INSTRUCTIONS FOR THE TASK
Stop at the line containing "Abbreviation Ledger := (list": every line of the listing from the first up to that one must be set down exactly.

┄┄┄┄┄┄┄┄┄┄

(* ===== verification/RtkEngine.v ===== *)
(** * The rtk engine ([packages/rtk/src/engine.ts], [ownership.ts])

    [compress] runs the pipeline of the file [Pipeline] and stores the raw text
    as a content-addressed object (file [Cas]); [fetch] reads it back for the
    session that stored it.  The store of rtk is the object files, the size
    ledger [rtk_storage], the ownership table [rtk_refs] and the publication
    mutex (the [BEGIN EXCLUSIVE] of [rtk-writer.db]).

    A publication is a process of several atomic steps, [pub_step]; [rtk_step]
    interleaves the publications of any number of engines on one directory,
    which may crash, fail or find the mutex taken at any point, and engine
    starts, which enter objects found on disk into the ledger.  SQLite
    transactions are single steps.  The clock columns are not modelled. *)

From stdpp Require Import base tactics list numbers option sets strings relations.
From S2P Require Import Prelude JsString JsRegex Json Codec CLine OMap Paging Chat Pipeline Cas Archive.

(** ** The ownership store *)

Inductive StorageState : Type := Pending | Published.
#[export] Instance StorageState_dec : EqDecision StorageState.
Proof. solve_decision. Defined.

(** [rtk_storage(hash PRIMARY KEY, size, state)]. *)
Abbreviation Ledger := (list (jstr * (Z * StorageState))).

(** The holder of the mutex is named by the publication's [pb_id]. *)
Record RtkStore := mkRtk {
  rk_files : fs;
  rk_storage : Ledger;
  rk_refs : list (jstr * jstr);
  rk_lock : option jstr }.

┄┄┄┄┄┄┄┄┄┄

THE ANSWER
(* ===== verification/RtkEngine.v ===== *)
(** * The rtk engine ([packages/rtk/src/engine.ts], [ownership.ts])

    [compress] runs the pipeline of the file [Pipeline] and stores the raw text
    as a content-addressed object (file [Cas]); [fetch] reads it back for the
    session that stored it.  The store of rtk is the object files, the size
    ledger [rtk_storage], the ownership table [rtk_refs] and the publication
    mutex (the [BEGIN EXCLUSIVE] of [rtk-writer.db]).

    A publication is a process of several atomic steps, [pub_step]; [rtk_step]
    interleaves the publications of any number of engines on one directory,
    which may crash, fail or find the mutex taken at any point, and engine
    starts, which enter objects found on disk into the ledger.  SQLite
    transactions are single steps.  The clock columns are not modelled. *)

From stdpp Require Import base tactics list numbers option sets strings relations.
From S2P Require Import Prelude JsString JsRegex Json Codec CLine OMap Paging Chat Pipeline Cas Archive.

(** ** The ownership store *)

Inductive StorageState : Type := Pending | Published.
#[export] Instance StorageState_dec : EqDecision StorageState.
Proof. solve_decision. Defined.

(** [rtk_storage(hash PRIMARY KEY, size, state)]. *)
Abbreviation Ledger := (list (jstr * (Z * StorageState))).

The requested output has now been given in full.